Vendredi 10 novembre 2006

 

Messieurs les Cardinaux,
Chers frères dans l'épiscopat!

Bienvenus dans la maison du Successeur de Pierre! Dans la joie de la foi, dont l'annonce est notre service commun de Pasteurs, je vous souhaite la bienvenue à cette rencontre avec le premier groupe d'Evêques allemands, à l'occasion de votre visite ad limina. Après mes visites en Allemagne, à l'occasion de la Journée mondiale de la Jeunesse en 2005, et, plus récemment, au mois de septembre, visites au cours desquelles j'ai pu, du moins brièvement, rencontrer un grand nombre d'entre vous, je suis heureux de vous accueillir ici pour porter ensemble un regard sur la situation de l'Eglise dans notre pays. Je n'ai bien sûr pas besoin de préciser que les catholiques des diocèses allemands et tous les chrétiens de mon pays, en général, me tiennent à coeur. Je prie chaque jour afin que Dieu bénisse le peuple allemand et toutes les personnes qui vivent dans notre patrie. Puisse le grand amour de Dieu toucher et transformer le coeur de tous! Je suis reconnaissant de pouvoir, à travers le dialogue avec chacun de vous, non seulement approfondir notre amitié et notre lien personnel, mais également apprendre beaucoup sur la situation dans vos diocèses. Dans les deux discours par lesquels nous concluons nos rencontres personnelles, je voudrais souligner certains aspects de la vie ecclésiale qui, en ce moment de notre histoire, me tiennent particulièrement à coeur.

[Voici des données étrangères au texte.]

Lemma update_running_monotone thread_idx s s' :
  update_running thread_idx s = Ok s' → R (f s) (f s').
Proof.
  unfold update_running. intros H. bind_inv H.
  destruct a as [process|]; [|by injection H as <-].
  destruct (events process) as [|current_event rest]; [discriminate|].
  bind_inv H. bind_inv H.
  match type of H with (if ?c then _ else _) = _ => destruct c end.
  - bind_inv H. injection H as <-.
    match type of Ha2 with (if ?c then _ else _) = _ => destruct c end.
    + apply dispatch_monotone in Ha2. etrans; [exact Ha2|]. by blind.
    + injection Ha2 as <-. by blind.
  - injection H as <-. by blind.
Qed.

Lemma fcfs_loop_monotone n thread_idx sim sim' :
  fcfs_loop n thread_idx sim = Ok sim' → R (f sim) (f sim').
Proof.
  revert thread_idx sim. induction n as [|n IH]; intros thread_idx sim H.
  - by injection H as <-.
  - cbn [fcfs_loop] in H. bind_inv H.
    destruct a as [|process rest]; [by injection H as <-|].
    bind_inv H. apply IH in H. etrans; [|exact H]. by blind.
Qed.

Lemma rr_loop_monotone quantum n thread_idx sim sim' :
  rr_loop quantum n thread_idx sim = Ok sim' → R (f sim) (f sim').
Proof.
  revert thread_idx sim. induction n as [|n IH]; intros thread_idx sim H.
  - by injection H as <-.
  - cbn [rr_loop] in H. bind_inv H.
    destruct a as [|process rest]; [by injection H as <-|].
    bind_inv H.
    destruct (events process) as [|next_event evs]; [discriminate|].
    bind_inv H. apply IH in H. etrans; [|exact H]. by blind.
Qed.

Lemma apply_policy_monotone policy sim sim' :
  apply_policy policy sim = Ok sim' → R (f sim) (f sim').
Proof.
  unfold apply_policy. destruct (callback_ policy).
  - apply fcfs_loop_monotone.
  - apply rr_loop_monotone.
Qed.

Lemma step_thread_monotone fuel thread_idx s s' :
  step_thread fuel thread_idx s = Ok s' → R (f s) (f s').
Proof.
  unfold step_thread, sidetrack_processes. intros H.
  bind_inv H. apply sidetrack_loop_monotone in Ha.
  bind_inv H. apply update_waiting_list_monotone in Ha0.
  bind_inv H. apply update_running_monotone in Ha1.
  bind_inv H. bind_inv H.
  assert (R (f a1) (f a3)) as Hpol.
  { destruct a2; [by injection Ha3 as <-|]. by eapply apply_policy_monotone. }
  bind_inv H. bind_inv H. bind_inv H. injection H as <-.
  etrans; [exact Ha|]. etrans; [exact Ha0|]. etrans; [exact Ha1|].
  etrans; [exact Hpol|]. clear -Hf PreOrder0.
  repeat match goal with
         | |- context [match ?x with _ => _ end] => destruct x
         end; by blind.
Qed.

Lemma step_loop_monotone fuel n thread_idx s s' :
  step_loop fuel n thread_idx s = Ok s' → R (f s) (f s').
Proof.
  revert thread_idx s. induction n as [|n IH]; intros thread_idx s H.
  - by injection H as <-.
  - cbn [step_loop] in H. bind_inv H. apply step_thread_monotone in Ha.
    apply IH in H. by etrans.
Qed.

End Footprint.

Lemma timer_monotone : tick_monotone eq timer.
Proof. by repeat split. Qed.

Lemma valid_backup_monotone : tick_monotone eq valid_backup.
Proof. by repeat split. Qed.

Lemma next_thread_monotone : tick_monotone eq next_thread.
Proof. by repeat split. Qed.

Lemma finished_monotone : tick_monotone prefix finished.
Proof. repeat split; try done. intros s p. cbn. by apply prefix_app_r. Qed.

Lemma step_clock fuel s s' :
  step fuel s = Ok s' →
  timer s' = wrap64 (timer s + 1)
  ∧ valid_backup s' = true
  ∧ next_thread s' = next_thread s
  ∧ finished s `prefix_of` finished s'.
Proof.
  unfold step. intros H. bind_inv H. injection H as <-.
  pose proof (step_loop_monotone eq timer timer_monotone _ _ _ _ _ Ha) as Ht.
  pose proof (step_loop_monotone eq valid_backup valid_backup_monotone
                _ _ _ _ _ Ha) as Hv.
  pose proof (step_loop_monotone eq next_thread next_thread_monotone
                _ _ _ _ _ Ha) as Hn.
  pose proof (step_loop_monotone prefix finished finished_monotone
                _ _ _ _ _ Ha) as Hfin.
  cbn in *. rewrite <- Ht, <- Hv, <- Hn. done.
Qed.

(** X1. [n] ticks advance [timer] by [n], modulo 2^64, leave the placement
    cursor where it is, raise [valid_backup] as soon as there is one, and
    only ever append to [finished]: what is there stays, in its order. *)
Theorem steps_advance_the_clock fuel n s s' :
  0 ≤ timer s < 2 ^ 64 →
  steps fuel n s = Ok s' →
  timer s' = wrap64 (timer s + Z.of_nat n)
  ∧ next_thread s' = next_thread s
  ∧ (n ≠ 0%nat → valid_backup s' = true)
  ∧ finished s `prefix_of` finished s'.
Proof.
  revert s. induction n as [|n IH]; intros s Ht H.
  - injection H as <-. unfold wrap64.
    rewrite Z.add_0_r, Z.mod_small by done. done.
  - cbn [steps] in H. bind_inv H.
    destruct (step_clock _ _ _ Ha) as (Ht1 & Hv1 & Hn1 & Hf1).
    destruct (IH a) as (Ht2 & Hn2 & Hv2 & Hf2); [|exact H|].
    { rewrite Ht1. unfold wrap64. apply Z.mod_pos_bound. lia. }
    split; [|split; [congruence|split]].
    + rewrite Ht2, Ht1. unfold wrap64.
      rewrite Zplus_mod_idemp_l.
      replace (timer s + 1 + Z.of_nat n) with (timer s + Z.of_nat (S n)) by lia.
      reflexivity.
    + intros _. destruct n as [|n]; [|by apply Hv2].
      injection H as <-. exact Hv1.
    + by etrans.
Qed.

Lemma steps_advance_the_clock_witness :
  ∃ s', steps 1 2 (set_timer (cores 1) SIZE_MAX) = Ok s' ∧ timer s' = 1.
Proof.
  assert (0 ≤ timer (set_timer (cores 1) SIZE_MAX) < 2 ^ 64) as Hr
    by (cbn; unfold SIZE_MAX; lia).
  let r := eval vm_compute in (steps 1 2 (set_timer (cores 1) SIZE_MAX)) in
  lazymatch r with
  | Ok ?s' =>
      assert (steps 1 2 (set_timer (cores 1) SIZE_MAX) = Ok s') as H
        by (vm_compute; reflexivity);
      exists s'; split; [exact H|];
      destruct (steps_advance_the_clock 1 2 _ s' Hr H) as (Ht & _);
      rewrite Ht; vm_compute; reflexivity
  end.
Defined.

Lemma step_thread_counts fuel thread_idx s s' :
  step_thread fuel thread_idx s = Ok s' →
  previous_finished_count s' = size (finished s')
  ∧ throughput s'
    = (if negb (timer s =? 0) then DoubleDiv (size (finished s')) (timer s)
       else DoubleZero).
Proof.
  intros H.
  pose proof (step_thread_monotone eq timer timer_monotone _ _ _ _ H) as Ht.
  unfold step_thread in H.
  bind_inv H. bind_inv H. bind_inv H. bind_inv H. bind_inv H. bind_inv H.
  bind_inv H. bind_inv H. injection H as <-.
  cbn in Ht. cbn. split; [reflexivity|]. rewrite Ht.
  repeat match goal with
         | |- context [match ?x with _ => _ end] => destruct x
         end; reflexivity.
Qed.

Lemma step_loop_counts fuel n :
  ∀ thread_idx s s',
    step_loop fuel (S n) thread_idx s = Ok s' →
    previous_finished_count s' = size (finished s')
    ∧ throughput s'
      = (if negb (timer s =? 0) then DoubleDiv (size (finished s')) (timer s)
         else DoubleZero).
Proof.
  induction n as [|n IH]; intros thread_idx s s' H.
  - cbn [step_loop] in H. bind_inv H. injection H as <-.
    by eapply step_thread_counts.
  - change (step_loop fuel (S (S n)) thread_idx s)
      with (s1 ← step_thread fuel thread_idx s;
            step_loop fuel (S n) (S thread_idx) s1) in H.
    bind_inv H.
    pose proof (step_thread_monotone eq timer timer_monotone _ _ _ _ Ha) as Ht.
    cbn in Ht. rewrite Ht. by eapply IH.
Qed.

(** X2. After a tick of an engine with at least one core,
    [previous_finished_count] is the size of [finished], and [throughput]
    is that size over the timer the tick started from: the timer of
    before the increment, and 0.0 for the tick that starts from timer 0. *)
Theorem step_measures_the_throughput fuel s s' :
  0 < threads_count s →
  step fuel s = Ok s' →
  previous_finished_count s' = size (finished s')
  ∧ throughput s'
    = (if timer s =? 0 then DoubleZero
       else DoubleDiv (size (finished s')) (timer s)).
Proof.
  intros Hn H. unfold step in H. bind_inv H. injection H as <-.
  destruct (Z.to_nat (threads_count (set_valid_backup s true))) as [|n] eqn:En.
  { cbn in En. lia. }
  apply step_loop_counts in Ha. destruct Ha as [Hc Ht]. cbn in *.
  split; [exact Hc|]. rewrite Ht. by destruct (timer s =? 0).
Qed.

Lemma step_measures_the_throughput_witness :
  ∃ s0 s3 s4,
    single_cpu_process "A" 1 half = Ok s0
    ∧ steps 5 3 s0 = Ok s3
    ∧ step 5 s3 = Ok s4
    ∧ throughput s4 = DoubleDiv 1 3.
Proof.
  let r0 := eval vm_compute in (single_cpu_process "A" 1 half) in
  lazymatch r0 with
  | Ok ?s0 =>
      let r := eval vm_compute in (steps 5 3 s0) in
      lazymatch r with
      | Ok ?s3 =>
          let r' := eval vm_compute in (step 5 s3) in
          lazymatch r' with
          | Ok ?s4 =>
              assert (step 5 s3 = Ok s4) as H by (vm_compute; reflexivity);
              assert (0 < threads_count s3) as Hn by (vm_compute; reflexivity);
              exists s0, s3, s4;
              split; [vm_compute; reflexivity|];
              split; [vm_compute; reflexivity|];
              split; [exact H|];
              destruct (step_measures_the_throughput 5 s3 s4 Hn H) as [_ Ht];
              rewrite Ht; vm_compute; reflexivity
          end
      end
  end.
Defined.

(** *** The arrival dispatch: what stays pending *)

(** A dispatch reads the timer and writes [ready] or [waiting] only. *)
Lemma dispatch_pending thread_idx process s s' :
  dispatch_process_by_first_event thread_idx process s = Ok s' →
  processes s' = processes s ∧ timer s' = timer s.
Proof.
  unfold dispatch_process_by_first_event. intros H.
  destruct (events process) as [|first_event rest]; [discriminate|].
  destruct (kind first_event); bind_inv H; by injection H as <-.
Qed.

Lemma sidetrack_loop_pending fuel thread_idx it s s' procs :
  processes s !! thread_idx = Some procs →
  sidetrack_loop fuel thread_idx it s = Ok s' →
  timer s' = timer s
  ∧ processes s'
    = <[thread_idx :=
          take it procs
            ++ filter (λ p, arrival p ≠ timer s) (drop it procs)]> (processes s).
Proof.
  revert it s procs. induction fuel as [|fuel IH]; intros it s procs Hp H;
    [discriminate|].
  cbn [sidetrack_loop] in H. rewrite (at_lookup _ _ _ Hp) in H.
  cbn [mbind result_bind] in H.
  destruct (procs !! it) as [process|] eqn:Hit.
  - destruct (arrival process =? timer s) eqn:Harr; cbn [negb] in H.
    + apply Z.eqb_eq in Harr.
      assert (filter (λ p, arrival p ≠ timer s) (drop it procs)
              = filter (λ p, arrival p ≠ timer s) (drop (S it) procs)) as Hfil.
      { rewrite (drop_S _ _ _ Hit). by rewrite filter_cons_False by tauto. }
      bind_inv H. destruct (negb a); [by eapply IH|].
      destruct (bool_decide (events process = [])); [by eapply IH|].
      bind_inv H. destruct (dispatch_pending _ _ _ _ Ha0) as [Hp1 Ht1].
      apply (IH _ _ (delete it procs)) in H.
      2:{ cbn. rewrite Hp1. apply list_lookup_insert_eq.
          by eapply lookup_lt_Some. }
      cbn in H. destruct H as [-> ->]. split; [done|].
      rewrite Hp1, Ht1, list_insert_insert_eq, Hfil. f_equal.
      apply lookup_lt_Some in Hit.
      rewrite delete_take_drop.
      rewrite take_app_length' by (rewrite length_take; lia).
      by rewrite drop_app_length' by (rewrite length_take; lia).
    + apply Z.eqb_neq in Harr. apply (IH _ _ _ Hp) in H.
      destruct H as [-> ->]. split; [done|]. f_equal.
      rewrite (take_S_r _ _ _ Hit), (drop_S _ _ _ Hit).
      rewrite filter_cons_True by done. by rewrite <- app_assoc.
  - injection H as <-. split; [done|].
    apply lookup_ge_None in Hit.
    rewrite take_ge, drop_ge by lia. rewrite filter_nil, app_nil_r.
    symmetry. by apply list_insert_id.
Qed.

(** X3. When the arrival dispatch of a core returns, the pending queue of the
    core holds the processes that do not arrive at this tick, in their
    order, and the pending queues of the other cores are as before. *)
Theorem sidetrack_keeps_the_later_arrivals fuel thread_idx s s' procs :
  processes s !! thread_idx = Some procs →
  sidetrack_processes fuel thread_idx s = Ok s' →
  processes s'
  = <[thread_idx := filter (λ p, arrival p ≠ timer s) procs]> (processes s).
Proof.
  intros Hp H. by destruct (sidetrack_loop_pending _ _ _ _ _ _ Hp H) as [_ ->].
Qed.
(** * Order transaction and notification subsystem

    A shallow embedding of the order service, the repository helpers
    ([executeQuery], [executeTransaction]) and the notification service of
    the example project, together with the properties of its transaction
    and error-isolation behaviour.

    The asynchronous TypeScript functions are written in a state-and-
    exception monad over a [World]: the committed tables, the pool's
    bookkeeping, the per-connection transaction state and the chronological
    trace of everything the program did to its environment (statements,
    log lines, directory lookups, deliveries).  The database driver, the
    user directory and the delivery channel are external; whether one of
    their calls is rejected is decided by oracles carried in the world. *)

From Stdlib Require Import ZArith List String Bool Arith Lia DecimalString.
From Stdlib Require Import SpecFloat Permutation.
Import ListNotations.

Local Open Scope string_scope.
Local Open Scope list_scope.

(* ================================================================== *)
(** * Data model (order-service.ts, notification-service.ts) *)

(** A JavaScript [number]: an IEEE 754 double.  Sums and products round
    to the nearest double, ties to even. *)
Definition number : Type := spec_float.

Definition js_add : number -> number -> number := SFadd 53 1024.

Definition js_mul : number -> number -> number := SFmul 53 1024.

(** The double nearest to an integer; the integer itself as long as it
    has no more than 53 significant bits. *)
Definition num (z : Z) : number := binary_normalize 53 1024 z 0 false.

(** [interface Order]; the [orders] table also has the [paid_at] column
    written by [markOrderPaid].  Ids and timestamps are integers; amounts
    and quantities are numbers, as [price: number] and [quantity: number]
    of the input are. *)
Record Order := mkOrder {
  ord_id : Z;
  ord_user_id : Z;
  ord_status : string;
  ord_total_amount : number;
  ord_created_at : Z;
  ord_updated_at : Z;
  ord_paid_at : option Z
}.

(** [interface OrderItem] *)
Record OrderItem := mkOrderItem {
  oi_id : Z;
  oi_order_id : Z;
  oi_product_id : Z;
  oi_quantity : number;
  oi_price : number
}.

(** One element of [CreateOrderInput.items]. *)
Record OrderLine := mkLine {
  productId : Z;
  quantity : number;
  price : number
}.

(** [interface CreateOrderInput] *)
Record CreateOrderInput := mkInput {
  userId : Z;
  items : list OrderLine
}.

(** [interface EmailNotification] *)
Record EmailNotification := mkEmail {
  to : string;
  subject : string;
  body : string;
  template : option string
}.

(** The two tables the order service writes. *)
Record Db := mkDb {
  orders : list Order;
  order_items : list OrderItem
}.

(** The SQL texts of repository.ts and order-service.ts, one constructor
    per text, carrying its positional parameters. *)
Inductive Stmt :=
| Begin
| Commit
| Rollback
| InsertOrder (user_id : Z) (status : string) (total : number)
| InsertOrderItem (order_id product_id : Z) (qty unit_price : number)
| SelectOrderById (id : Z)
| SelectOrderItems (order_id : Z)
| UpdateOrderStatus (status : string) (id : Z)
| UpdateOrderPaid (status : string) (id : Z)
| DeleteOrderItems (order_id : Z)
| DeleteOrder (id : Z).

Inductive Row :=
| RowOrder (o : Order)
| RowItem (i : OrderItem).

(** [interface QueryResult<T>] *)
Record QueryResult := mkResult {
  rows : list Row;
  rowCount : nat
}.

(** What a rejected promise carries. *)
Inductive Error :=
| ConnectionError
| QueryError (s : Stmt)
| LookupError (user : Z)
| DeliveryError (n : EmailNotification)
| ErrorMsg (message : string)
| TypeError (message : string).

Inductive LogLevel := Info | Warn | LError.

Inductive LogValue :=
| LNum (z : Z)
| LStr (s : string)
| LErr (e : Error).

(** Everything the program does to its environment, in order. *)
Inductive Event :=
| EvConnect (c : nat)
| EvConnectFailed
| EvQuery (c : nat) (s : Stmt) (ok : bool)
| EvRelease (c : nat)
| EvLog (level : LogLevel) (message : string) (meta : list (string * LogValue))
| EvLookup (user : Z) (ok : bool)
| EvDeliver (n : EmailNotification) (ok : bool).

(** The state the program runs against.

    - [tables]: committed rows; [order_seq], [item_seq]: the id sequences.
    - [sessions c]: the writes pending in the transaction open on
      connection [c], as a transformation of the tables, if one is open.
    - [acquired], [released]: connections handed out and given back.
    - [tick]: number of driver calls so far; [db_faults n] tells whether
      the [n]-th driver call ([pool.connect] or [client.query]) rejects.
    - [lookup_fails], [deliver_fails]: whether the user directory and the
      delivery channel reject a request (the example project simulates
      both with timers that always resolve: the constant-[false] oracles).
    - [trace]: the events so far, oldest first. *)
Record World := mkWorld {
  tables : Db;
  order_seq : Z;
  item_seq : Z;
  sessions : nat -> option (Db -> Db);
  acquired : nat;
  released : nat;
  tick : nat;
  db_faults : nat -> bool;
  lookup_fails : Z -> bool;
  deliver_fails : EmailNotification -> bool;
  trace : list Event
}.

(* ================================================================== *)
(** * The monad of asynchronous computations *)

Inductive Result (A : Type) :=
| Ok (a : A)
| Err (e : Error).

Arguments Ok {A} a.
Arguments Err {A} e.

Definition M (A : Type) : Type := World -> Result A * World.

Definition ret {A} (a : A) : M A := fun w => (Ok a, w).

Definition throw {A} (e : Error) : M A := fun w => (Err e, w).

Definition bind {A B} (m : M A) (k : A -> M B) : M B :=
  fun w =>
    match m w with
    | (Ok a, w') => k a w'
    | (Err e, w') => (Err e, w')
    end.

(** [try { m } catch (error) { h error }] *)
Definition try_catch {A} (m : M A) (h : Error -> M A) : M A :=
  fun w =>
    match m w with
    | (Ok a, w') => (Ok a, w')
    | (Err e, w') => h e w'
    end.

(** [try { m } finally { fin }]: [fin] runs on both exits; its own
    failure replaces the outcome of [m]. *)
Definition try_finally {A} (m : M A) (fin : M unit) : M A :=
  fun w =>
    match m w with
    | (r, w') =>
        match fin w' with
        | (Ok _, w'') => (r, w'')
        | (Err e, w'') => (Err e, w'')
        end
    end.

Declare Scope async_scope.
Delimit Scope async_scope with async.
Notation "x <- m ;; k" := (bind m (fun x => k))
  (at level 61, m at next level, right associativity) : async_scope.
Notation "m ;; k" := (bind m (fun _ => k))
  (at level 61, right associativity) : async_scope.
Local Open Scope async_scope.

Definition emit (e : Event) (w : World) : World :=
  mkWorld (tables w) (order_seq w) (item_seq w) (sessions w)
          (acquired w) (released w) (tick w)
          (db_faults w) (lookup_fails w) (deliver_fails w)
          (trace w ++ [e]).

(** Modelled from the spec: the logger module ([utils/logger]) is not
    among the sources.  [logger.info] and [logger.error] record their
    line and return. *)
Definition log (level : LogLevel) (message : string)
    (meta : list (string * LogValue)) : M unit :=
  fun w => (Ok tt, emit (EvLog level message meta) w).

(* ================================================================== *)
(** * The database driver (external: [pg]) *)

Definition set_tables (t : Db) (w : World) : World :=
  mkWorld t (order_seq w) (item_seq w) (sessions w)
          (acquired w) (released w) (tick w)
          (db_faults w) (lookup_fails w) (deliver_fails w) (trace w).

Definition set_seqs (o i : Z) (w : World) : World :=
  mkWorld (tables w) o i (sessions w)
          (acquired w) (released w) (tick w)
          (db_faults w) (lookup_fails w) (deliver_fails w) (trace w).

Definition set_session (c : nat) (v : option (Db -> Db)) (w : World) : World :=
  mkWorld (tables w) (order_seq w) (item_seq w)
          (fun k => if Nat.eqb k c then v else sessions w k)
          (acquired w) (released w) (tick w)
          (db_faults w) (lookup_fails w) (deliver_fails w) (trace w).

Definition set_pool (a r : nat) (w : World) : World :=
  mkWorld (tables w) (order_seq w) (item_seq w) (sessions w)
          a r (tick w)
          (db_faults w) (lookup_fails w) (deliver_fails w) (trace w).

(** One round trip to the driver: the fault oracle moves on. *)
Definition driver_call (e : Event) (w : World) : World :=
  emit e (mkWorld (tables w) (order_seq w) (item_seq w) (sessions w)
                  (acquired w) (released w) (S (tick w))
                  (db_faults w) (lookup_fails w) (deliver_fails w) (trace w)).

Definition set_status (st : string) (now : Z) (o : Order) : Order :=
  mkOrder (ord_id o) (ord_user_id o) st (ord_total_amount o)
          (ord_created_at o) now (ord_paid_at o).

Definition set_paid (st : string) (now : Z) (o : Order) : Order :=
  mkOrder (ord_id o) (ord_user_id o) st (ord_total_amount o)
          (ord_created_at o) now (Some now).

Definition has_id (id : Z) (o : Order) : bool := Z.eqb (ord_id o) id.

Definition of_order (id : Z) (i : OrderItem) : bool := Z.eqb (oi_order_id i) id.

(** The change a data statement makes to the rows it runs on.  [now] is
    the value of [NOW()], [oseq] and [iseq] the next values of the id
    sequences. *)
Definition effect (s : Stmt) (now oseq iseq : Z) (d : Db) : Db :=
  match s with
  | InsertOrder u st total =>
      mkDb (orders d ++ [mkOrder oseq u st total now now None]) (order_items d)
  | InsertOrderItem o p q pr =>
      mkDb (orders d) (order_items d ++ [mkOrderItem iseq o p q pr])
  | UpdateOrderStatus st id =>
      mkDb (map (fun o => if has_id id o then set_status st now o else o) (orders d))
           (order_items d)
  | UpdateOrderPaid st id =>
      mkDb (map (fun o => if has_id id o then set_paid st now o else o) (orders d))
           (order_items d)
  | DeleteOrderItems id =>
      mkDb (orders d) (filter (fun i => negb (of_order id i)) (order_items d))
  | DeleteOrder id =>
      mkDb (filter (fun o => negb (has_id id o)) (orders d)) (order_items d)
  | _ => d
  end.

(** The rows a statement sends back ([SELECT], [RETURNING *]), given the
    rows [d] visible to it. *)
Definition answer (s : Stmt) (now oseq iseq : Z) (d : Db) : list Row :=
  match s with
  | InsertOrder u st total => [RowOrder (mkOrder oseq u st total now now None)]
  | SelectOrderById id => map RowOrder (filter (has_id id) (orders d))
  | SelectOrderItems id => map RowItem (filter (of_order id) (order_items d))
  | UpdateOrderStatus st id =>
      map RowOrder (map (set_status st now) (filter (has_id id) (orders d)))
  | UpdateOrderPaid st id =>
      map RowOrder (map (set_paid st now) (filter (has_id id) (orders d)))
  | _ => []
  end.

Definition affected (s : Stmt) (d : Db) : nat :=
  match s with
  | InsertOrder _ _ _ | InsertOrderItem _ _ _ _ => 1
  | SelectOrderById id | UpdateOrderStatus _ id | UpdateOrderPaid _ id
  | DeleteOrder id => List.length (filter (has_id id) (orders d))
  | SelectOrderItems id | DeleteOrderItems id =>
      List.length (filter (of_order id) (order_items d))
  | _ => 0
  end.

(** Sequences advance with the insert that draws from them (and are not
    transactional). *)
Definition draw (s : Stmt) (w : World) : World :=
  match s with
  | InsertOrder _ _ _ => set_seqs (order_seq w + 1) (item_seq w) w
  | InsertOrderItem _ _ _ _ => set_seqs (order_seq w) (item_seq w + 1) w
  | _ => w
  end.

(** The rows connection [c] sees: the committed ones with its own pending
    writes applied. *)
Definition view (w : World) (c : nat) : Db :=
  match sessions w c with
  | Some pending => pending (tables w)
  | None => tables w
  end.

(** [pool.connect()].  Each connection handed out is identified by its
    rank and starts with no transaction open. *)
Definition pool_connect : M nat :=
  fun w =>
    if db_faults w (tick w)
    then (Err ConnectionError, driver_call EvConnectFailed w)
    else
      let c := acquired w in
      (Ok c, set_session c None
               (set_pool (S (acquired w)) (released w)
                  (driver_call (EvConnect c) w))).

(** [client.release()]: the connection goes back to the pool. *)
Definition release (c : nat) : M unit :=
  fun w =>
    (Ok tt, set_pool (acquired w) (S (released w)) (emit (EvRelease c) w)).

La République fédérale d'Allemagne partage avec le monde occidental tout entier une culture caractérisée par la sécularisation, dans laquelle Dieu disparaît toujours davantage de la conscience publique, dans laquelle l'unicité de la figure du Christ s'amoindrit et dans laquelle les valeurs formées par la tradition de l'Eglise perdent toujours plus de leur importance. Ainsi, pour la personne également, la foi devient toujours plus difficile:  les projets de vie et la façon de vivre sont déterminés par le goût personnel. Telle est la situation que doivent affronter tant les pasteurs de l'Eglise que les fidèles. C'est pourquoi de nombreuses personnes se sont laissées gagner par le découragement et la résignation, des attitudes qui font obstacle au témoignage de l'Evangile libérateur et salvifique du Christ. Le christianisme n'est-il également pas, au fond, que l'une des nombreuses propositions visant à donner un sens à la vie? C'est une question que de nombreuses personnes se posent. Toutefois, dans le même temps, face à la fragilité et à la brièveté de la majorité de ces propositions, de nombreuses personnes se tournent vers le message chrétien, et attendent de nous des réponses convaincantes à leurs questions et à leurs espérances.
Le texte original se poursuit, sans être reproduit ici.